#### Task statement:
Reproduce the entries shown below only from the line with "else Ret (inl (PutReply_Err reply))" down to the line with "Put_method); [|unfold kv_methods; set_solver|done..].", keeping both end lines and copying each one exactly.
=== Provided data ===
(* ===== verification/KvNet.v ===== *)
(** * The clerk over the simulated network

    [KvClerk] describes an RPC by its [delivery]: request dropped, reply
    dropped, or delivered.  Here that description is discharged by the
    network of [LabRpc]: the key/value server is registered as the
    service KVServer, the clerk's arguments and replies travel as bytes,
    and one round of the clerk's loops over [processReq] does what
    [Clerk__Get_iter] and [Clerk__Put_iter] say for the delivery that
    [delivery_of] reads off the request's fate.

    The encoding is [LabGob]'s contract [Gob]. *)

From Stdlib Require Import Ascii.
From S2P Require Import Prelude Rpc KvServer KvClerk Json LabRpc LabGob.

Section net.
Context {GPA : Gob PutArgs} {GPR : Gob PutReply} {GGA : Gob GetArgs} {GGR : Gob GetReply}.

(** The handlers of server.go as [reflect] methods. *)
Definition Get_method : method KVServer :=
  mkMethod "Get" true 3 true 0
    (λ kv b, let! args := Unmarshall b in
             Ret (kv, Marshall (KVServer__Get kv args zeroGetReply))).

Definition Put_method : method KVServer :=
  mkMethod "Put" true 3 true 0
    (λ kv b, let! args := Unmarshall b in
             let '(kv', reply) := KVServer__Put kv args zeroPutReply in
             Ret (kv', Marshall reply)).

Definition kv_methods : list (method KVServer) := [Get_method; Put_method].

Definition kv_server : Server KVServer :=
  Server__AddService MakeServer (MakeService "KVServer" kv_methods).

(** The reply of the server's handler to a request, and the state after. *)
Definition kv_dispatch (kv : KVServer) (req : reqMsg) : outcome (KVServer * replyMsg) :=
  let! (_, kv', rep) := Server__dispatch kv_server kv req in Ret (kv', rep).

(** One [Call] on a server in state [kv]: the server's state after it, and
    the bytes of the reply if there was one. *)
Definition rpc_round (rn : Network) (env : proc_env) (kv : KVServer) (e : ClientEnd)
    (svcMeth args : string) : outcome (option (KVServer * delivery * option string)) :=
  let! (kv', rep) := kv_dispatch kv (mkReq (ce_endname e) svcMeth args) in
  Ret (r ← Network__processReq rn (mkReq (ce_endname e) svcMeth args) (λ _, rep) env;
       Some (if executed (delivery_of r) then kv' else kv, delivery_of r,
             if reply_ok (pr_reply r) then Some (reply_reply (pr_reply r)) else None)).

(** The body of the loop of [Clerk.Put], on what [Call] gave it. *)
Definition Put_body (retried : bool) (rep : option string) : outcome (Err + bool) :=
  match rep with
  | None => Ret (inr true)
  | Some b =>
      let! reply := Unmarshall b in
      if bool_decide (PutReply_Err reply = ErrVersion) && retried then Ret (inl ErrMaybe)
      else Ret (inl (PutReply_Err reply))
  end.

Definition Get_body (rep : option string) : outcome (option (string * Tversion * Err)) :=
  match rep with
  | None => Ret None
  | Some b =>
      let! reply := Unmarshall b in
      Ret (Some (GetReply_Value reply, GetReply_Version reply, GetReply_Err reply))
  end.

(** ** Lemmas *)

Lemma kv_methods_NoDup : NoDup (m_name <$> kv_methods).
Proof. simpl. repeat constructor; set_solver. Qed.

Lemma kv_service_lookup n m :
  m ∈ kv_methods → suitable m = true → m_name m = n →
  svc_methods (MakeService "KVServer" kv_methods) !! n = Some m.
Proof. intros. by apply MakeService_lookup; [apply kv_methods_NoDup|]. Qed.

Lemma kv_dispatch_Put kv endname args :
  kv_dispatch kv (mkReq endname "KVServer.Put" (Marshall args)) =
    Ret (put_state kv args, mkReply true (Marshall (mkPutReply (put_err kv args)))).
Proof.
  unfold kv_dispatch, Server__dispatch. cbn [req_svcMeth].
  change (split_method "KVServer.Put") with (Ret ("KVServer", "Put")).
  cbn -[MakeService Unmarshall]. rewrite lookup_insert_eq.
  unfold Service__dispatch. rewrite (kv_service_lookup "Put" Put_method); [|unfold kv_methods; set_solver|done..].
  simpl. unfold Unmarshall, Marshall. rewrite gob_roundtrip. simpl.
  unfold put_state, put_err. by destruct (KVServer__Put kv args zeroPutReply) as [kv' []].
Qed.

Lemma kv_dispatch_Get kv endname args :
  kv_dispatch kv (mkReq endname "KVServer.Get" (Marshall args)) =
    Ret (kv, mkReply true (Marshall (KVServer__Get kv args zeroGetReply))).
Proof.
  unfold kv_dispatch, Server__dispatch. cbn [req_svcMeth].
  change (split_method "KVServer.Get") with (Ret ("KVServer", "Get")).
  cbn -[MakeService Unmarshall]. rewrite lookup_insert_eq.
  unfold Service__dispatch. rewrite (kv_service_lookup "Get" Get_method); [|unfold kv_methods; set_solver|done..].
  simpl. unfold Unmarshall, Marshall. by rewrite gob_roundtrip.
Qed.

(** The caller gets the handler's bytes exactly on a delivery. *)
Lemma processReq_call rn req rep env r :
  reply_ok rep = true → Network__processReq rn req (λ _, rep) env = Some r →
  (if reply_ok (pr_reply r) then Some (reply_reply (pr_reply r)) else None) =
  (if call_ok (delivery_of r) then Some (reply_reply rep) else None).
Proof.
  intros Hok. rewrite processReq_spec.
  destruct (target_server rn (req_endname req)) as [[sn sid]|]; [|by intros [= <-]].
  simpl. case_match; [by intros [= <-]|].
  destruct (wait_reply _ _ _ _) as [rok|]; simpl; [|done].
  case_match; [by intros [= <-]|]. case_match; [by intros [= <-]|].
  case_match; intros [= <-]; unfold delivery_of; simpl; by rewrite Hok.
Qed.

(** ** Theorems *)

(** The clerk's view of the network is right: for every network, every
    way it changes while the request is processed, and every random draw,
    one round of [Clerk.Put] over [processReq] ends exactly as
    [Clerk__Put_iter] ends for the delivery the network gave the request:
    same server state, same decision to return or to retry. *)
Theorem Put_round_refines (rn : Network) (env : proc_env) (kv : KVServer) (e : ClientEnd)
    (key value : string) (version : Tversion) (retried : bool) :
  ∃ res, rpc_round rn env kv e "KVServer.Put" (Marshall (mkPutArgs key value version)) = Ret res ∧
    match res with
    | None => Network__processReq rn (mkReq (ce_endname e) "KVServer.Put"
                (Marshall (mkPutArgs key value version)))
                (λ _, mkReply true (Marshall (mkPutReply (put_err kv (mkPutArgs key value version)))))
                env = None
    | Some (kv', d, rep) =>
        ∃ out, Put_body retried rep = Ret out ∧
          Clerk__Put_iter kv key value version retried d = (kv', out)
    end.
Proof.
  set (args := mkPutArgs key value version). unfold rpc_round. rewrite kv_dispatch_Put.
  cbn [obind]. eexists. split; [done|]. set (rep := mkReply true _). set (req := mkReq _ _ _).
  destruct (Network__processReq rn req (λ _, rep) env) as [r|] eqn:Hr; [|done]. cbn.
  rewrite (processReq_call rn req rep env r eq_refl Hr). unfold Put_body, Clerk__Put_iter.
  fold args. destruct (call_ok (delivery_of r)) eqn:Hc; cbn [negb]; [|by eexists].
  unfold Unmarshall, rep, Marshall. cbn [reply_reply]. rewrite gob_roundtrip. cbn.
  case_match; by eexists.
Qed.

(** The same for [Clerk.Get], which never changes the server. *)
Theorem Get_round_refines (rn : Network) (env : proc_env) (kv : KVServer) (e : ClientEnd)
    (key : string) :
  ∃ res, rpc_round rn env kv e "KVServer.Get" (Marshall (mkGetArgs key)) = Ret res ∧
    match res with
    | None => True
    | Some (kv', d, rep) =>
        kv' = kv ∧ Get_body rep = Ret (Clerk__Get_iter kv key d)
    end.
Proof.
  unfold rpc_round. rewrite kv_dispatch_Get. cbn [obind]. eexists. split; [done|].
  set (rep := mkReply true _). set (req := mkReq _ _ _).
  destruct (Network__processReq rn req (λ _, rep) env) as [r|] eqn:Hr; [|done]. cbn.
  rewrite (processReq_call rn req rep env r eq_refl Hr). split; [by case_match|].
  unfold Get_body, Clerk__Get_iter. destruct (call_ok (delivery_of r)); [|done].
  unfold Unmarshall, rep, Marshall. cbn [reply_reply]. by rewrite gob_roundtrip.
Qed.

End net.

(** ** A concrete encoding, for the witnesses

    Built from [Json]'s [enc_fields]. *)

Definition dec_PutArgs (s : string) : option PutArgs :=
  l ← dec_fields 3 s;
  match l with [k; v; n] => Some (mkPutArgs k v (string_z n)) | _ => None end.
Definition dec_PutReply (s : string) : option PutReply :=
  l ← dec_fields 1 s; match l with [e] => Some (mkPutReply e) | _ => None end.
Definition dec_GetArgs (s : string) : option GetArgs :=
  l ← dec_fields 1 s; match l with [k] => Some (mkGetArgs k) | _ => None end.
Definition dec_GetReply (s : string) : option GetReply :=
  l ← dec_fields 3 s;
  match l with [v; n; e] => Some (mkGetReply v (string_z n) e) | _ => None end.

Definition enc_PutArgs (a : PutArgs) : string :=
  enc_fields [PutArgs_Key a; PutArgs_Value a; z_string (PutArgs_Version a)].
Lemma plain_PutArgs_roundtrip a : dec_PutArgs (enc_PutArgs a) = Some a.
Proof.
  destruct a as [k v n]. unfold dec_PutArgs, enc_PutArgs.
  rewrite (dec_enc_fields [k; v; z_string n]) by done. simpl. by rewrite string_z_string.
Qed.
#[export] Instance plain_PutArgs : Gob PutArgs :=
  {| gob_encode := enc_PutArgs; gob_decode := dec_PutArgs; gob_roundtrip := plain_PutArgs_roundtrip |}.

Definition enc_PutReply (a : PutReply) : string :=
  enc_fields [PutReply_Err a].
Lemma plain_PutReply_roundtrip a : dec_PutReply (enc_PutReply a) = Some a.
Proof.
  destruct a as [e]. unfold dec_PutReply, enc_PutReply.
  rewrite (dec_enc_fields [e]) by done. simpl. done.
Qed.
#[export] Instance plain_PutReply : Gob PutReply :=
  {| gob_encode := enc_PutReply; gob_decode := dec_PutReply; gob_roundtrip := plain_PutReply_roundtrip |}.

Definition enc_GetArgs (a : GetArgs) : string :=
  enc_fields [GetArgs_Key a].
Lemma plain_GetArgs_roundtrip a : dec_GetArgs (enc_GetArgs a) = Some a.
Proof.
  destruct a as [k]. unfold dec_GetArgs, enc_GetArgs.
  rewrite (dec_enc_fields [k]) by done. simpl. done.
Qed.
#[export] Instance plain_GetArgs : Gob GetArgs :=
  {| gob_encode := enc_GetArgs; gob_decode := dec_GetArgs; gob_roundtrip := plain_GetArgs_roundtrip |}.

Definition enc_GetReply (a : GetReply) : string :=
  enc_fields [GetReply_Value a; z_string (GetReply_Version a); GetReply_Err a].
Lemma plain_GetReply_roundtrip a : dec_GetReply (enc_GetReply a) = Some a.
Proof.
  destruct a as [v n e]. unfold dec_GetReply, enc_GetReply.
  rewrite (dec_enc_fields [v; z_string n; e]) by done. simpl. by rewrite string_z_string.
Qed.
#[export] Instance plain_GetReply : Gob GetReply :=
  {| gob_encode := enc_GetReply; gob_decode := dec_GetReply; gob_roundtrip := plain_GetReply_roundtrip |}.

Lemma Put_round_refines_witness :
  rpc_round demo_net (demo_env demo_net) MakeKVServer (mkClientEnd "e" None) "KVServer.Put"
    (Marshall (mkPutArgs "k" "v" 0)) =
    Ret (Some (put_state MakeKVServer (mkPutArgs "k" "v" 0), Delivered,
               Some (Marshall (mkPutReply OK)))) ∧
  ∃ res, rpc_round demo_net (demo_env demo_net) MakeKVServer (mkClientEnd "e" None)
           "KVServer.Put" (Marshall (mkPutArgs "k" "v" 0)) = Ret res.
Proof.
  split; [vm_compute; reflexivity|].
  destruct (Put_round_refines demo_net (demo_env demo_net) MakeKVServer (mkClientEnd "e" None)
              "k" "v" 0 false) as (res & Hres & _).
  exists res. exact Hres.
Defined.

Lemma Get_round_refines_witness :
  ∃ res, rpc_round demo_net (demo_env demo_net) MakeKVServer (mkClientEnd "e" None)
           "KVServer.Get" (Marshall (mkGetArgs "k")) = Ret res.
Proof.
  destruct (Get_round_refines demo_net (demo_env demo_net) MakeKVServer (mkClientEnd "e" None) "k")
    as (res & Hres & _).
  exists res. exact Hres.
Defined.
===
#### Answer box:
      else Ret (inl (PutReply_Err reply))
  end.

Definition Get_body (rep : option string) : outcome (option (string * Tversion * Err)) :=
  match rep with
  | None => Ret None
  | Some b =>
      let! reply := Unmarshall b in
      Ret (Some (GetReply_Value reply, GetReply_Version reply, GetReply_Err reply))
  end.

(** ** Lemmas *)

Lemma kv_methods_NoDup : NoDup (m_name <$> kv_methods).
Proof. simpl. repeat constructor; set_solver. Qed.

Lemma kv_service_lookup n m :
  m ∈ kv_methods → suitable m = true → m_name m = n →
  svc_methods (MakeService "KVServer" kv_methods) !! n = Some m.
Proof. intros. by apply MakeService_lookup; [apply kv_methods_NoDup|]. Qed.

Lemma kv_dispatch_Put kv endname args :
  kv_dispatch kv (mkReq endname "KVServer.Put" (Marshall args)) =
    Ret (put_state kv args, mkReply true (Marshall (mkPutReply (put_err kv args)))).
Proof.
  unfold kv_dispatch, Server__dispatch. cbn [req_svcMeth].
  change (split_method "KVServer.Put") with (Ret ("KVServer", "Put")).
  cbn -[MakeService Unmarshall]. rewrite lookup_insert_eq.
  unfold Service__dispatch. rewrite (kv_service_lookup "Put" Put_method); [|unfold kv_methods; set_solver|done..].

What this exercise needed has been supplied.